Vicksburg native a reluctant winner of arts award
Published 3:00 pm Tuesday, November 25, 2008
As an artist, Vicksburg native Andrew Bucci has mastered the hues, shades and saturation of the color spectrum. But the 86-year-old painter prefers to deflect the spotlight of public praise.
When Bucci was nominated for the Mississippi Arts Commission Lifetime Achievement Award a few years ago, he asked to be removed from consideration. When he was nominated and selected for the 2009 award, he reluctantly agreed to accept it.
“It’s something I don’t really want. I’ve been out of the state for so long, and there’s many other people more deserving of the award than me,” Bucci said. “I wish they hadn’t chosen me.”
A ceremony for the Governor’s Awards for Excellence in the Arts will take place Feb. 26 at Galloway United Methodist Church in downtown Jackson. Other Mississippi musicians, writers, schools and galleries will be honored, including jazz singer Cassandra Wilson and writer John Grisham. The ceremony is open to the public.
Bucci has lived in the Washington, D.C., area since 1956, but still considers himself a visitor at his home in Fort Washington, Md.
“I feel like I’m a Mississippian, for better or worse,” he said. “I did more down there than I have ever done here.”
He took his first art class at All Saints’ Episcopal School in Vicksburg under the direction of impressionist Mary Clare Sherwood — whom Bucci noted would have been a much better choice for an award than himself. In the 1930s, he began studying with Marie Hull in Jackson and continued to do so after he want to Louisiana State University to study architecture and engineering.
He also took some courses at New York University before going to France to serve as a meteorologist during World War II. His service there gave him the opportunity to study at the Academie Julian in Paris.
Upon returning from the war, Bucci enrolled at the Art Institute of Chicago, where he received a bachelor’s degree in fine art in 1952 and a master’s degree in 1954. He looked for work as an art instructor, but said nobody would hire him. He went to work for the weather bureau in Washington and retired from there in 1979.

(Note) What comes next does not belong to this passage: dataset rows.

Lemma parse_cidr_ok v c : parse_cidr v = Ok c -> cidr_ok c.
Proof.
  unfold parse_cidr. cbv zeta. intros H. destruct (match split_once _ _ with Some _ => _ | None => _ end) as [addr pre].
  apply result_bind_Ok in H as (i & Hi & H). apply result_bind_Ok in H as (p & Hp & H).
  destruct (parse_ip addr) as [i'|] eqn:E; simplify_eq/=. apply parse_ip_ok in E.
  assert (0 <= p).
  { destruct pre as [s|]; simplify_eq/=; [|by destruct i].
    destruct (parse_unsigned 8 s) eqn:E'; simplify_eq/=. by eapply parse_unsigned_nonneg. }
  destruct (Z.ltb_spec (width i) p); [done|]. destruct (masked_ok i p E) as [Hm Hw].
  destruct (in_block (masked i p) p) eqn:Hb; simplify_eq. split_and!; simpl; rewrite ?Hw; done.
Qed.

Lemma contains_in_block c i :
  cidr_ok c -> addr_ok i -> contains c i = true -> in_block i (width i) = true.
Proof.
  intros (Hn & Hp & Hb) Hi Hc. unfold contains in Hc.
  destruct c as [n p], n as [n|n], i as [a|a]; cbn [network prefix width addr_ok in_block] in *;
    try done; apply Z.eqb_eq in Hc;
    apply existsb_exists in Hb as ([block bp] & Hin & Hb); apply andb_true_iff in Hb as [Hle Hb];
    apply Z.leb_le in Hle; apply Z.eqb_eq in Hb; apply existsb_exists; exists (block, bp); (split; [done|]).
  - assert (0 <= bp).
    { assert (Hall : Forall (fun bb => 0 <= snd bb) PROTECTED_V4_BLOCKS) by by_decide.
      rewrite Forall_forall in Hall. by apply (Hall (block, bp)), list_elem_of_In. }
    apply andb_true_iff. split; [apply Z.leb_le; lia|]. apply Z.eqb_eq.
    apply (block_contains 32 p bp n a); (done || lia).
  - assert (0 <= bp).
    { assert (Hall : Forall (fun bb => 0 <= snd bb) PROTECTED_V6_BLOCKS) by by_decide.
      rewrite Forall_forall in Hall. by apply (Hall (block, bp)), list_elem_of_In. }
    apply andb_true_iff. split; [apply Z.leb_le; lia|]. apply Z.eqb_eq.
    apply (block_contains 128 p bp n a); (done || lia).
Qed.

(** An exception that the configuration accepts opens nothing but protected space: every
    address it contains lies within one of the protected blocks, whatever the text of the
    exception is. *)
Lemma trusted_cidr_confined v c i :
  parse_cidr v = Ok c -> addr_ok i -> contains c i = true -> in_block i (width i) = true.
Proof. intros Hc%parse_cidr_ok. by apply contains_in_block. Qed.

(** ** What is resolved *)

(** A lookup that was made: host, time and answers. *)
Definition lookup : Type := list Z * Z * list ResolvedAddress.

Definition lookup_of (resolver : list Z -> result egress_error (list ResolvedAddress)) (domain : list Z)
    (now : Z) : list lookup :=
  match normalize_domain domain with
  | Ok d =>
      let host := default d (strip_wildcard d) in
      match resolver host with Ok answers => [(host, now, answers)] | Err _ => [] end
  | Err _ => []
  end.

(** A policy in use: any domains, at any times, with any answers. *)
Inductive egress_run (p0 : EgressPolicy) : list lookup -> EgressPolicy -> Prop :=
  | egress_start : egress_run p0 [] p0
  | egress_resolve hist p resolver domain now :
      egress_run p0 hist p ->
      egress_run p0 (lookup_of resolver domain now ++ hist) (snd (resolve_allowed resolver domain now p)).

“I worked rotating shifts, and we’d get about three days off in a row during the week,” Bucci said about the years in which he had his most artwork featured in galleries. “I had an apartment with an extra room which I used as a studio, but I never really rang the big bells.”

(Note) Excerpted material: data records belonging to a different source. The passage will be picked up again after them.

(* ===== verification/LeaseJournal.v ===== *)
(** The journal of the /30 leases: [LeaseStore], [journal_writer] and [write_journal] of
    [vmond/src/net.rs].  An operation changes the leases and takes a snapshot under the lock,
    and sends it to the writer thread after the lock is released; the writer drains its
    channel and rewrites the file with the latest snapshot it received.  The text of a snapshot
    is serde_json's: [encode] and [decode] stand for it. *)

From S2P Require Import Prelude Decimal Json IpAddr NetLease.

Section journal.
Context (tap_name : list Z -> list Z).
Context (encode : gmap (list Z) LeaseEntry -> list Z).
Context (decode : list Z -> option (gmap (list Z) LeaseEntry)).

Inductive JournalMsg : Type := Persist (snapshot : list Z) | Flush (ack : nat).

(** [sending]: the snapshots that operations took and have not sent yet, oldest first.
    [file] is [None] while there is no journal; [acked] are the flushes that returned. *)
Record LeaseState : Type := mkLeaseState {
  alloc : LeaseAllocator; sending : list (list Z); channel : list JournalMsg;
  file : option (list Z); acked : list nat }.

(** [LeaseAllocator::load]: a missing or blank journal has no leases; [None] when it does not
    parse. *)
Definition load_journal (f : option (list Z)) : option LeaseAllocator :=
  match f with
  | Some raw =>
      if (length (trim raw) =? 0)%nat then Some (LeaseAllocator.load ∅)
      else LeaseAllocator.load <$> decode raw
  | None => Some (LeaseAllocator.load ∅)
  end.

Definition open_store (f : option (list Z)) : option LeaseState :=
  a ← load_journal f; Some (mkLeaseState a [] [] f []).

(** Locked part of an operation that may leave a snapshot to send. *)
Definition changed (a : LeaseAllocator) (dirty : bool) (s : LeaseState) : LeaseState :=
  mkLeaseState a (if dirty then sending s ++ [encode (leases a)] else sending s) (channel s) (file s) (acked s).

Definition allocate_with_claims (name : list Z) (ds : list (list Z)) (t : option (list Z)) (claimed : gset Z)
    (s : LeaseState) : result net_error GuestConfig * LeaseState :=
  match LeaseAllocator.allocate tap_name name ds t claimed (alloc s) with
  | (Ok (c, dirty), a) => (Ok c, changed a dirty s)
  | (Err e, a) => (Err e, changed a false s)
  end.

Definition release (name : list Z) (s : LeaseState) : LeaseState :=
  let '(dirty, a) := LeaseAllocator.release name (alloc s) in changed a dirty s.

(** [writer.send] of the [i]-th snapshot in waiting. *)
Definition send (i : nat) (s : LeaseState) : LeaseState :=
  match sending s !! i with
  | Some x => mkLeaseState (alloc s) (delete i (sending s)) (channel s ++ [Persist x]) (file s) (acked s)
  | None => s
  end.

(** [flush] sends its request; it returns when the request is in [acked]. *)
Definition flush (ack : nat) (s : LeaseState) : LeaseState :=
  mkLeaseState (alloc s) (sending s) (channel s ++ [Flush ack]) (file s) (acked s).

(** The inner loop of [journal_writer]. *)
Fixpoint drain (msgs : list JournalMsg) (latest : option (list Z)) (acks : list nat)
  : option (list Z) * list nat :=
  match msgs with
  | [] => (latest, acks)
  | Persist x :: msgs => drain msgs (Some x) acks
  | Flush a :: msgs => drain msgs latest (acks ++ [a])
  end.

(** One round of [journal_writer]; [write_ok] says whether [write_journal] succeeds.  The
    requests are acknowledged either way. *)
Definition writer_round (write_ok : bool) (s : LeaseState) : LeaseState :=
  let '(latest, acks) := drain (channel s) None [] in
  mkLeaseState (alloc s) (sending s) []
    (match latest with Some x => if write_ok then Some x else file s | None => file s end)
    (acked s ++ acks).

(** ** Runs *)

(** [in_order]: snapshots are sent in the order in which they were taken. *)
Inductive store_step (in_order write_ok : bool) : LeaseState -> LeaseState -> Prop :=
  | step_allocate name ds t claimed s :
      store_step in_order write_ok s (snd (allocate_with_claims name ds t claimed s))
  | step_release name s : store_step in_order write_ok s (release name s)
  | step_send i s : (in_order = true -> i = 0%nat) -> store_step in_order write_ok s (send i s)
  | step_flush a s : store_step in_order write_ok s (flush a s)
  | step_writer ok s : (write_ok = true -> ok = true) -> store_step in_order write_ok s (writer_round ok s).

(** What the file will hold once everything in flight is written. *)
Definition persisted (m : JournalMsg) : option (list Z) := match m with Persist x => Some x | Flush _ => None end.
Definition newest (s : LeaseState) : option (list Z) :=
  match last (omap persisted (channel s) ++ sending s) with Some x => Some x | None => file s end.

Lemma drain_spec msgs latest acks :
  fst (drain msgs latest acks) = match last (omap persisted msgs) with Some x => Some x | None => latest end.
Proof.
  revert latest acks. induction msgs as [|[x|a] msgs IH]; intros latest acks; cbn [drain]; [done| |apply IH].
  rewrite IH. change (omap persisted (Persist x :: msgs)) with (x :: omap persisted msgs).
  destruct (omap persisted msgs) as [|y l] eqn:E; [done|].
  rewrite last_cons_cons. by destruct (last (y :: l)) eqn:El; [|apply last_None in El].
Qed.

Context (decode_encode : forall m, decode (encode m) = Some m).
Context (encode_text : forall m, trim (encode m) <> []).

(** The file that is on its way to the disk gives the leases back. *)
Definition journal_ok (s : LeaseState) : Prop :=
  alloc_ok (alloc s) /\
  match newest s with
  | Some raw => raw = encode (leases (alloc s)) \/ (leases <$> load_journal (Some raw)) = Some (leases (alloc s))
  | None => leases (alloc s) = ∅
  end.

Lemma newest_changed a s : newest (changed a true s) = Some (encode (leases a)).
Proof. unfold newest, changed. cbn [channel sending]. by rewrite app_assoc, last_snoc. Qed.

Lemma changed_ok a dirty s :
  journal_ok s -> alloc_ok a -> (dirty = false -> leases a = leases (alloc s)) -> journal_ok (changed a dirty s).
Proof.
  intros [_ Hn] Ha Hd. split; [done|]. destruct dirty.
  - rewrite newest_changed. by left.
  - cbn [changed alloc] in *. rewrite (Hd eq_refl). exact Hn.
Qed.

Lemma send_newest s : newest (send 0 s) = newest s.
Proof.
  unfold send, newest. destruct (sending s) as [|x l] eqn:E; cbn; [by rewrite E|].
  by rewrite omap_app, <- app_assoc.
Qed.

Lemma step_ok s s' : store_step true true s s' -> journal_ok s -> journal_ok s'.
Proof.
  destruct 1 as [name ds t claimed s|name s|i s Hi|a s|ok s Hok]; intros Hj; pose proof Hj as [Ha Hn].
  - unfold allocate_with_claims. pose proof (allocate_spec tap_name name ds t claimed (alloc s) Ha) as Hs.
    destruct (LeaseAllocator.allocate _ _ _ _ _ _) as [[[c dirty]|e] a']; cbn [snd].
    + destruct Hs as [Ha' (b & _ & _ & _ & _ & _ & _ & _ & _ & Hold)]. apply changed_ok; [done..|].
      intros Hd. by rewrite Hold.
    + destruct Hs as [Ha' (_ & Heq & _)]. by apply changed_ok.
  - unfold release. pose proof (release_spec name (alloc s) Ha) as Hs.
    destruct (LeaseAllocator.release name (alloc s)) as [dirty a']. destruct Hs as (Ha' & Heq & Hd).
    apply changed_ok; [done..|]. intros ->. rewrite Heq. apply delete_id.
    destruct (leases (alloc s) !! name) eqn:E; [|done]. assert (false = true) by (apply Hd; by eexists). done.
  - rewrite (Hi eq_refl). unfold journal_ok. rewrite send_newest.
    assert (alloc (send 0 s) = alloc s) as -> by (unfold send; by destruct (sending s !! 0%nat)). done.
  - split; [done|]. unfold newest, flush in *. cbn [channel sending file alloc]. by rewrite omap_app, app_nil_r.
  - unfold journal_ok in *. rewrite (Hok eq_refl). unfold newest, writer_round in *.
    pose proof (drain_spec (channel s) None []) as Hd. destruct (drain (channel s) None []) as [latest acks].
    cbn [fst] in Hd. cbn [alloc channel sending file omap list_omap app]. split; [done|].
    rewrite last_app in Hn. destruct (last (sending s)); [done|]. subst latest. by destruct (last (omap persisted _)).
Qed.

(** What the journal is for.  While snapshots are sent in the order in which they were
    taken and the file can be written, once nothing is in flight, reading the journal back gives
    exactly the leases that are held, and an allocator that is well formed. *)
Lemma journal_restores f s0 s :
  open_store f = Some s0 -> alloc_ok (alloc s0) -> rtc (store_step true true) s0 s ->
  sending s = [] -> channel s = [] ->
  exists a, load_journal (file s) = Some a /\ leases a = leases (alloc s) /\ alloc_ok a.
Proof.
  intros Hopen Ha0 Hrun Hs Hc.
  assert (H0 : journal_ok s0).
  { unfold open_store in Hopen. destruct (load_journal f) as [a|] eqn:Hl; [|done]. injection Hopen as <-.
    split; [done|]. change (newest _) with f. cbn [alloc].
    destruct f as [raw|]; [right; by rewrite Hl|]. by injection Hl as <-. }
  assert (Hj : journal_ok s) by (clear Hs Hc Hopen Ha0; induction Hrun; eauto using step_ok).
  destruct Hj as [Ha Hn]. unfold newest in Hn. rewrite Hs, Hc in Hn. cbn [omap list_omap app last] in Hn.
  destruct (file s) as [raw|].
  - destruct Hn as [->|Hl].
    + eexists. split; [|split; [|by apply load_ok]]; [|done]. cbn [load_journal].
      rewrite (proj2 (Nat.eqb_neq _ 0)) by (intros ?%nil_length_inv; by eapply encode_text). by rewrite decode_encode.
    + destruct (load_journal (Some raw)) as [a|] eqn:E; [|done]. injection Hl as Hl. exists a. split_and!; [done..|].
      cbn [load_journal] in E. case_match; [injection E as <-; apply empty_ok|].
      destruct (decode raw) as [m|]; [|done]. injection E as <-. cbn [LeaseAllocator.load leases] in Hl. subst m. by apply load_ok.
  - eexists. split; [done|]. split; [by rewrite Hn|]. apply empty_ok.
Qed.
End journal.

(** ** Examples *)

Module JournalExamples.
#[local] Instance entry_eq_dec : EqDecision LeaseEntry.
Proof. solve_decision. Defined.
#[local] Instance entry_countable : Countable LeaseEntry.
Proof.
  refine (inj_countable' (fun e => (entry_network e, entry_tap e)) (fun p => mkLeaseEntry (fst p) (snd p)) _).
  by intros [].
Defined.

(** A codec: a brace and a number. *)
Definition enc (m : gmap (list Z) LeaseEntry) : list Z := [123; Z.pos (countable.encode m)].
Definition dec (s : list Z) : option (gmap (list Z) LeaseEntry) :=
  match s with [123; Z.pos p] => countable.decode p | _ => None end.

Lemma dec_enc m : dec (enc m) = Some m.
Proof. unfold dec, enc. apply decode_encode. Qed.

Definition own_name (name : list Z) : list Z := name.
Definition fresh : LeaseState := default (mkLeaseState (LeaseAllocator.load ∅) [] [] None []) (open_store dec None).
Definition alloc_step (name : list Z) (s : LeaseState) : LeaseState :=
  snd (allocate_with_claims own_name enc name [] None ∅ s).

Lemma enc_text m : trim (enc m) <> [].
Proof. unfold enc. generalize (countable.encode m). intros p. unfold trim. cbn. by destruct (is_space (Z.pos p)). Qed.

Lemma alloc_run o name s : store_step own_name enc o true s (alloc_step name s).
Proof. apply step_allocate. Qed.
Lemma send_run o s : store_step own_name enc o true s (send 0 s).
Proof. by apply step_send. Qed.
Lemma writer_run o s : store_step own_name enc o true s (writer_round true s).
Proof. by apply step_writer. Qed.

(** What an allocation does while blocks are leased in order. *)
Lemma alloc_step_next name m k snd_ ch f ak :
  m !! name = None -> 0 <= k < 16384 ->
  let m' := <[name := mkLeaseEntry (show_network (POOL_BASE + 4 * k) LEASE_PREFIX) (Some name)]> m in
  alloc_step name (mkLeaseState (mkLeaseAllocator m (blocks_from k)) snd_ ch f ak) =
  mkLeaseState (mkLeaseAllocator m' (blocks_from (k + 1))) (snd_ ++ [enc m']) ch f ak.
Proof.
  intros Hm Hk m'. unfold alloc_step, allocate_with_claims. cbn [alloc]. by rewrite allocate_next.
Qed.

Lemma fresh_eq : fresh = mkLeaseState (mkLeaseAllocator ∅ (blocks_from 0)) [] [] None [].
Proof. unfold fresh, open_store. cbn [load_journal mbind option_bind default]. by rewrite load_empty. Qed.

Definition lease_a : gmap (list Z) LeaseEntry := <[bs "a" := mkLeaseEntry (bs "172.20.0.0/30") (Some (bs "a"))]> ∅.
Definition lease_ab : gmap (list Z) LeaseEntry := <[bs "b" := mkLeaseEntry (bs "172.20.0.4/30") (Some (bs "b"))]> lease_a.

Lemma after_a : alloc_step (bs "a") fresh = mkLeaseState (mkLeaseAllocator lease_a (blocks_from 1)) [enc lease_a] [] None [].
Proof. rewrite fresh_eq. by rewrite (alloc_step_next (bs "a") ∅ 0) by done. Qed.

Lemma after_b : alloc_step (bs "b") (alloc_step (bs "a") fresh) =
  mkLeaseState (mkLeaseAllocator lease_ab (blocks_from 2)) [enc lease_a; enc lease_ab] [] None [].
Proof. rewrite after_a. by rewrite (alloc_step_next (bs "b") lease_a 1) by done. Qed.

Definition written : LeaseState := writer_round true (send 0 (alloc_step (bs "a") fresh)).

(** The lock is released before the snapshot is sent.  Two operations that send in the other
    order leave the older snapshot in the file, also after a flush: the lease of [b] is
    gone after a restart, and its block goes to another sandbox. *)
Definition raced : LeaseState :=
  writer_round true (flush 0 (send 0 (send 1 (alloc_step (bs "b") (alloc_step (bs "a") fresh))))).
Definition reopened : LeaseState := default fresh (open_store dec (file raced)).

Lemma raced_eq : raced = mkLeaseState (mkLeaseAllocator lease_ab (blocks_from 2)) [] [] (Some (enc lease_a)) [0%nat].
Proof. unfold raced. rewrite after_b. reflexivity. Qed.

Lemma reopened_eq :
  reopened = mkLeaseState (mkLeaseAllocator lease_a (blocks_from 1)) [] [] (Some (enc lease_a)) [].
Proof.
  unfold reopened. rewrite raced_eq. cbn [file]. unfold open_store, load_journal.
  rewrite (proj2 (Nat.eqb_neq _ 0)) by (intros ?%nil_length_inv; by eapply enc_text).
  rewrite dec_enc. cbn [fmap option_fmap option_map mbind option_bind default]. unfold LeaseAllocator.load.
  assert (map_to_list lease_a = [(bs "a", mkLeaseEntry (bs "172.20.0.0/30") (Some (bs "a")))]) as -> by reflexivity.
  cbn [foldr]. rewrite all_blocks_from. unfold LeaseAllocator.remove_leased. cbn [snd entry_network].
  assert (lease_network_base (bs "172.20.0.0/30") = Some (POOL_BASE + 4 * 0)) as -> by reflexivity.
  by rewrite blocks_from_pop.
Qed.

Lemma journal_snapshot_race :
  rtc (store_step own_name enc false true) fresh raced /\ acked raced = [0%nat] /\
  (entry_network <$> leases (alloc raced) !! bs "b") = Some (bs "172.20.0.4/30") /\
  leases (alloc reopened) !! bs "b" = None /\
  (entry_network <$> leases (alloc (alloc_step (bs "c") reopened)) !! bs "c") = Some (bs "172.20.0.4/30").
Proof.
  split; [|rewrite reopened_eq, (alloc_step_next (bs "c") lease_a 1), raced_eq by done; done]. unfold raced.
  eapply rtc_r; [|apply writer_run]. eapply rtc_r; [|apply step_flush].
  eapply rtc_r; [|apply send_run]. eapply rtc_r; [|by apply step_send].
  eapply rtc_r; [eapply rtc_once, alloc_run|apply alloc_run].
Qed.

(** A flush is acknowledged although the journal could not be written. *)
Lemma flush_acked_unwritten :
  let s := writer_round false (flush 0 (send 0 (alloc_step (bs "a") fresh))) in
  acked s = [0%nat] /\ file s = None.
Proof. rewrite after_a. done. Qed.
End JournalExamples.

Bucci’s paintings have been featured in galleries all over the country, such as the Smithsonian Museum of American Art, The Corcoran Gallery of Art and the Pennsylvania Academy of the Fine Arts.
His work continues to be featured in galleries in Jackson and New Orleans. His best known works are oil paintings, which Bucci described as having “some degree of abstraction, but underneath have some realistic idea.”
“His artwork is so powerful. He is such and individualist, and such an interesting visual artist,” said Susan Dobbs, public relations director for the Mississippi Arts Commission. “He’s been all over the world, but he still loves Mississippi, still visits and still shows his work here.”
One of Bucci’s two brothers still lives in Vicksburg, as do many of his nieces, nephews and cousins. Bucci’s father, an Italian immigrant, worked as a tailor in Vicksburg, but first operated small haberdashery shops in New York and Kentucky after arriving in the United States in 1904.
The Mississippi Arts Commission has been recognizing artists with the Governor’s Awards for Excellence in the Arts for 21 years, with past recipients of the Lifetime Achievement Award including author Elizabeth Spencer and musicians Bo Diddly and Charley Pride.